José Santana Filho é escritor, médico e psicoterapeuta, autor de Flor de Algodão.
Como você começa o seu dia? Você tem uma rotina matinal?
Durante anos lamentei ter de acordar cedo, e, feito a maioria das pessoas, quase sempre precisei, não apenas acordar, mas sair da cama. Primeiro para estudar, depois, trabalhar. Nos últimos tempos isso mudou por completo, descobri as manhãs: “a juventude do dia”, escrevi então. Tornou-se a parte do dia que mais me agrada, a começar pela luz. Faço uns alongamentos de frente para a janela aberta, bato um papo com Bento, nosso cachorro, e vou para o café da manhã. Se não tenho compromisso de trabalho (diminuí minha carga horária profissional, em função da escrita), sento na biblioteca, que também funciona como consultório de psicoterapia, abro o computador, dou uma sapeada nos e-mails, o Facebook, e entro no arquivo da história que estou escrevendo no momento. Se houver disponibilidade, fico por ali até a hora do almoço.
Em que hora do dia você sente que trabalha melhor? Você tem algum ritual de preparação para a escrita?
Pela manhã. Naquela zona flutuante entre sono e vigília ocorre uma percepção do mundo quase onírica, ainda não inteiramente intermediada pela razão.
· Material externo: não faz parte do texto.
Lemma step_finalized E s o :
  finalized s.1 = true → finalized (step E s o).1 = true.
Proof.
  intros Hf. destruct o as [path handler methods name requirements|c|path method]; simpl.
  - by rewrite add_finalized.
  - pose proof (finalize_finalized E s.1 s.2 c) as H.
    destruct (finalize E s.1 s.2 c) as [[res r'] TMP']. done.
  - done.
Qed.

Lemma steps_finalized E ops : ∀ s,
  finalized s.1 = true → finalized (steps E s ops).1 = true.
Proof.
  unfold steps. induction ops as [|o ops IH]; intros s Hf; simpl; [done|].
  apply IH. by apply step_finalized.
Qed.

Lemma add_when_finalized r path handler methods name requirements :
  finalized r = true →
  add r path handler methods name requirements
  = (Raise (Exn Exception
              (Some (if negb (bool_decide (ALLOWED_METHODS r = []))
                        && any_not_allowed r (normalize_methods r methods)
                     then "bad method" else "finalized"))), r).
Proof.
  intros Hf. unfold add. destruct (negb _ && _); [done|]. by rewrite Hf.
Qed.

(** C5 (as amended).  Once [finalize] has been called, whatever operations
    follow, the flag [finalized] is true and every [add] raises and leaves
    the router, both tables included, as it was.  The exception carries
    [finalized], unless a requested method is outside a non-empty
    [ALLOWED_METHODS]: that test comes first and the exception then carries
    [bad method]. *)
Theorem add_after_finalize_fails E r TMP do_compile ops
    path handler methods name requirements :
  let s := steps E (step E (r, TMP) (OpFinalize do_compile)) ops in
  finalized s.1 = true
  ∧ add s.1 path handler methods name requirements
    = (Raise (Exn Exception
                (Some (if negb (bool_decide (ALLOWED_METHODS s.1 = []))
                          && any_not_allowed s.1 (normalize_methods s.1 methods)
                       then "bad method" else "finalized"))), s.1).
Proof.
  intros s.
  assert (finalized s.1 = true) as Hf.
  { apply steps_finalized. simpl.
    pose proof (finalize_finalized E r TMP do_compile) as H.
    destruct (finalize E r TMP do_compile) as [[res r'] TMP']. done. }
  split; [done|]. by apply add_when_finalized.
Qed.

(** C6.  On a router with a non-empty [ALLOWED_METHODS], an [add] that
    requests a method outside it (after defaulting and wrapping) raises
    [Exception("bad method")]; the router is left as it was: no route is
    created and no handler attached. *)
Theorem add_rejects_method_outside_allow_list
    r path handler methods name requirements :
  ALLOWED_METHODS r ≠ [] →
  (∃ m, m ∈ normalize_methods r methods ∧ m ∉ ALLOWED_METHODS r) →
  add r path handler methods name requirements
  = (Raise (Exn Exception (Some "bad method")), r).
Proof.
  intros Hne (m & Hin & Hout). unfold add.
  assert (any_not_allowed r (normalize_methods r methods) = true) as ->.
  { unfold any_not_allowed. apply existsb_exists. exists m.
    split; [by apply list_elem_of_In|]. by rewrite bool_decide_eq_false_2. }
  by rewrite bool_decide_eq_false_2.
Qed.

Lemma add_rejects_method_outside_allow_list_witness :
  add (new_Router "BASE" ["GET"] "/" NotFound NotFound)
      "/users" "list_users" (MethodsStr "POST") None None
  = (Raise (Exn Exception (Some "bad method")),
     new_Router "BASE" ["GET"] "/" NotFound NotFound).
Proof.
  apply (add_rejects_method_outside_allow_list
           (new_Router "BASE" ["GET"] "/" NotFound NotFound)).
  - simpl. discriminate.
  - exists "POST". split.
    + simpl. apply list_elem_of_here.
    + simpl. intros H. apply list_elem_of_singleton in H. discriminate.
Defined.

(** C5, as stated, fails: on a finalized router whose allow-list lacks the
    requested method, [add] raises [bad method], not [finalized]. *)
Lemma add_after_finalize_bad_method :
  (finalize Example.collaborators (Example.registered NotFound) 0 true).1.1 = Ok ()
  ∧ (add (Example.finalized_router NotFound) "/about" "about"
         (MethodsStr "PUT") None None).1
    = Raise (Exn Exception (Some "bad method"))
  ∧ (add (Example.finalized_router NotFound) "/about" "about"
         (MethodsStr "PUT") None None).1
    ≠ Raise (Exn Exception (Some "finalized")).
Proof.
  split; [vm_compute; reflexivity|].
  split; [vm_compute; reflexivity|].
  vm_compute. discriminate.
Qed.

Lemma foldl_alter_add_handler path handler o methods : ∀ objs : gmap loc Route,
  foldl (λ objs method, alter (add_handler path handler method) o objs) objs methods
  = match objs !! o with
    | Some route => <[o := add_handlers path handler methods route]> objs
    | None => objs
    end.
Proof.
  unfold add_handlers.
  induction methods as [|m ms IH]; intros objs; simpl.
  - destruct (objs !! o) eqn:Ho; [|done]. by rewrite insert_id.
  - rewrite IH. rewrite lookup_alter_eq.
    destruct (objs !! o) as [route|] eqn:Ho; simpl.
    + apply map_eq. intros i. destruct (decide (i = o)) as [->|Hne].
      * by rewrite !lookup_insert_eq.
      * rewrite !lookup_insert_ne by done. by rewrite lookup_alter_ne.
    + apply map_eq. intros i. destruct (decide (i = o)) as [->|Hne].
      * by rewrite lookup_alter_eq, Ho.
      * by rewrite lookup_alter_ne.
Qed.

Lemma add_handlers_parts path handler methods : ∀ route,
  parts (add_handlers path handler methods route) = parts route
  ∧ name (add_handlers path handler methods route) = name route
  ∧ static (add_handlers path handler methods route) = static route.
Proof.
  unfold add_handlers. induction methods as [|m ms IH]; intros route; simpl; [done|].
  destruct (IH (add_handler path handler m route)) as (-> & -> & ->). done.
Qed.

(** What a successful [add] does when the parts of its path are not yet a
    key of its table. *)
Lemma add_new_route r path handler methods name requirements r' ps :
  split (delimiter r) (strip (delimiter r) path) = Ok ps →
  table_for path r !! KParts ps = None →
  add r path handler methods name requirements = (Ok (), r') →
  let o := fresh (dom (objects r)) in
  let route := {| parts := ps; static := negb (str_in "<" (strip (delimiter r) path));
                  name := name; requirements := requirements; handlers := ∅ |} in
  table_for path r'
  = match name_truthy name with
    | Some n => <[KName n := o]> (<[KParts ps := o]> (table_for path r))
    | None => <[KParts ps := o]> (table_for path r)
    end
  ∧ other_table path r' = other_table path r
  ∧ objects r'
    = <[o := add_handlers (strip (delimiter r) path) handler
                          (normalize_methods r methods) route]> (objects r).
Proof.
  intros Hsplit Hnone. unfold add, table_for, other_table in *.
  destruct (negb _ && _); [done|].
  destruct (finalized r); [done|].
  unfold new_Route. rewrite Hsplit. simpl.
  destruct (str_in "<" path); simpl in *; rewrite Hnone;
    intros [= <-]; simpl; rewrite foldl_alter_add_handler, lookup_insert_eq,
      insert_insert_eq; done.
Qed.

(** C8 (as amended).  A successful [add] with a non-empty name, whose parts
    are not yet a key of its table, indexes the new [Route] object under the
    name in the same table as under its parts: [static_routes] for a static
    path, [dynamic_routes] for a dynamic one.  The other table is unchanged. *)
Theorem add_indexes_name_in_own_table
    r path handler methods n requirements r' ps :
  n ≠ "" →
  split (delimiter r) (strip (delimiter r) path) = Ok ps →
  table_for path r !! KParts ps = None →
  add r path handler methods (Some n) requirements = (Ok (), r') →
  ∃ o route,
    table_for path r' !! KName n = Some o
    ∧ table_for path r' !! KParts ps = Some o
    ∧ objects r' !! o = Some route
    ∧ parts route = ps ∧ name route = Some n
    ∧ other_table path r' = other_table path r.
Proof.
  intros Hn Hsplit Hnone Hadd.
  destruct (add_new_route _ _ _ _ _ _ _ _ Hsplit Hnone Hadd) as (Ht & Ho & Hobj).
  simpl in Ht. rewrite bool_decide_eq_false_2 in Ht by done.
  eexists _, _. rewrite Ht, Ho, Hobj.
  rewrite lookup_insert_eq, lookup_insert_ne, !lookup_insert_eq by done.
  repeat split; apply add_handlers_parts.
Qed.

Lemma add_indexes_name_in_own_table_witness :
  ∃ o route,
    static_routes (add (new_Router "BASE" [] "/" NotFound NotFound)
                       "/about" "about" MethodsNone (Some "about") None).2
      !! KName "about" = Some o
    ∧ static_routes (add (new_Router "BASE" [] "/" NotFound NotFound)
                         "/about" "about" MethodsNone (Some "about") None).2
      !! KParts ["about"] = Some o
    ∧ objects (add (new_Router "BASE" [] "/" NotFound NotFound)
                   "/about" "about" MethodsNone (Some "about") None).2
      !! o = Some route
    ∧ parts route = ["about"] ∧ name route = Some "about"
    ∧ dynamic_routes (add (new_Router "BASE" [] "/" NotFound NotFound)
                          "/about" "about" MethodsNone (Some "about") None).2
      = ∅.
Proof.
  apply (add_indexes_name_in_own_table
           (new_Router "BASE" [] "/" NotFound NotFound)
           "/about" "about" MethodsNone "about" None _ ["about"]).
  - discriminate.
  - vm_compute. reflexivity.
  - vm_compute. reflexivity.
  - vm_compute. reflexivity.
Defined.

(** C8, as stated, fails: the name of a static route is a key of
    [static_routes], and [dynamic_routes] does not hold it. *)
Lemma static_route_name_not_in_dynamic_routes :
  (add (new_Router "BASE" [] "/" NotFound NotFound)
       "/about" "about" MethodsNone (Some "about") None).1 = Ok ()
  ∧ dynamic_routes (add (new_Router "BASE" [] "/" NotFound NotFound)
                        "/about" "about" MethodsNone (Some "about") None).2
    !! KName "about" = None
  ∧ static_routes (add (new_Router "BASE" [] "/" NotFound NotFound)
                       "/about" "about" MethodsNone (Some "about") None).2
    !! KName "about" = Some 0%nat.
Proof. vm_compute. done. Qed.

(** ** Resolution *)

(** C10.  On a router with a non-empty delimiter, [resolve] takes its
    segments from the path without its first character, whatever that
    character is, split on the delimiter, and calls the matcher on them; the
    empty path and the path [/] both give the single empty segment. *)
Theorem resolve_parts_drops_first_character r path :
  delimiter r ≠ "" →
  resolve_parts r path = Ok (split_scan (delimiter r) 0 "" (drop_first path))
  ∧ (∀ c c' s, resolve_parts r (String c s) = resolve_parts r (String c' s)
               ∧ resolve_parts r (String c s) = split (delimiter r) s)
  ∧ resolve_parts r "" = Ok [""]
  ∧ resolve_parts r "/" = Ok [""]
  ∧ ∀ E method code e,
      find_route r = Some code →
      call_find_route E r code (split_scan (delimiter r) 0 "" (drop_first path))
      = Some (Raise e) →
      resolve E r path method = Some (Raise e).
Proof.
  intros Hd.
  assert (∀ p, resolve_parts r p = Ok (split_scan (delimiter r) 0 "" (drop_first p)))
    as Hparts.
  { intros p. unfold resolve_parts, split. by rewrite bool_decide_eq_false_2. }
  split; [apply Hparts|]. split.
  { intros c c' s. rewrite !Hparts. split; [done|].
    unfold split. by rewrite bool_decide_eq_false_2. }
  split; [apply Hparts|]. split; [apply Hparts|].
  intros E method code e Hcode Hcall. unfold resolve.
  by rewrite Hparts, Hcode, Hcall.
Qed.

Lemma resolve_parts_drops_first_character_witness :
  resolve_parts (Example.finalized_router NotFound) "users/42"
  = Ok ["sers"; "42"]
  ∧ resolve_parts (Example.finalized_router NotFound) "" = Ok [""]
  ∧ resolve_parts (Example.finalized_router NotFound) "/" = Ok [""].
Proof.
  destruct (resolve_parts_drops_first_character
              (Example.finalized_router NotFound) "users/42")
    as (H1 & _ & H2 & H3 & _).
  - vm_compute. discriminate.
  - split; [|split; assumption]. rewrite H1. vm_compute. reflexivity.
Defined.

Lemma resolve_inv E r path method res :
  resolve E r path method = Some (Ok res) →
  ∃ ps code o basket route,
    resolve_parts r path = Ok ps
    ∧ find_route r = Some code
    ∧ call_find_route E r code ps = Some (Ok (Some (o, basket)))
    ∧ objects r !! o = Some route
    ∧ resolve_route E r path method o route basket = Ok res.
Proof.
  unfold resolve. intros H.
  destruct (resolve_parts r path) as [ps|e]; [|done].
  destruct (find_route r) as [code|]; [|done].
  destruct (call_find_route E r code ps) as [[[[o basket]|]|e]|] eqn:Hcall; try done.
  destruct (objects r !! o) as [route|] eqn:Ho; [|done].
  injection H as H. by eexists ps, code, o, basket, route.
Qed.

(** C9 (as amended).  In the result of a successful [resolve], the
    positional arguments are [[method]] when the matched route is dynamic
    and a non-empty method was requested; they are empty when the route is
    static, whatever method was requested, and when no method was. *)
Theorem resolve_args E r path method o handler args params :
  resolve E r path method = Some (Ok (o, handler, args, params)) →
  ∃ route,
    objects r !! o = Some route
    ∧ (static route = true → args = [])
    ∧ (static route = false →
       args = match method with
              | Some m => if bool_decide (m = "") then [] else [m]
              | None => []
              end).
Proof.
  intros H. apply resolve_inv in H as (ps & code & o' & basket & route & _ & _ & _ & Ho & H).
  unfold resolve_route in H. destruct (static route) eqn:Hs.
  - destruct (get_handler E r route path method); [|done].
    simplify_eq. exists route. rewrite Hs. done.
  - destruct (parse_parameter_basket E route basket) as [[pm raw]|e].
    + destruct (get_handler E r route raw method); [|done].
      simplify_eq. exists route. rewrite Hs. unfold method_args. done.
    + by destruct (is_ValueError _).
Qed.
Isso é bom, porque não acredito em escrita (em arte) sem liberdade interna, arrebatamento, permissividade. Além disso, esse momento quase sempre se acompanha do vigor físico necessário à sua execução. Costumo acordar bem disposto e de bom humor.
Não tenho ritual de preparação para a escrita, só preciso de recolhimento e silêncio, ainda que relativo. Às vezes deixo algum som de fundo, talvez uma ópera, um cântico sacro ou outro tipo de música distante do meu dia-a-dia, capaz de me fazer companhia, mas não de me dispersar.
Você escreve um pouco todos os dias ou em períodos concentrados? Você tem uma meta de escrita diária?
Escrevo praticamente todos os dias de segunda à sexta, incluindo aí as reescritas, elas nunca têm hora para acontecer. Se estou com um projeto em andamento, o notebook dorme no chão, ao lado da cama. Não hesito em abrir o arquivo e mexer nele, seja a hora que for. Não me dou bem com metas em literatura. Talvez por ser uma atividade paralela (minha atividade formal é a medicina), ainda tem sido possível mantê-la descompromissada de qualquer coisa que não minha demanda pessoal. Recentemente decidi participar de um concurso de contos, e me impus certa carga de trabalho em função das exigências do edital, número de páginas, prazo de entrega, etc. Não gostei. Evidente que a escrita é, sobretudo, trabalho, entretanto este compromisso formal, aliado à escassez de tempo, à obrigação de criar, de certa maneira me indispôs com a própria criação, e isso, para minha surpresa, me emperrou. Acabei perdendo o prazo de inscrição.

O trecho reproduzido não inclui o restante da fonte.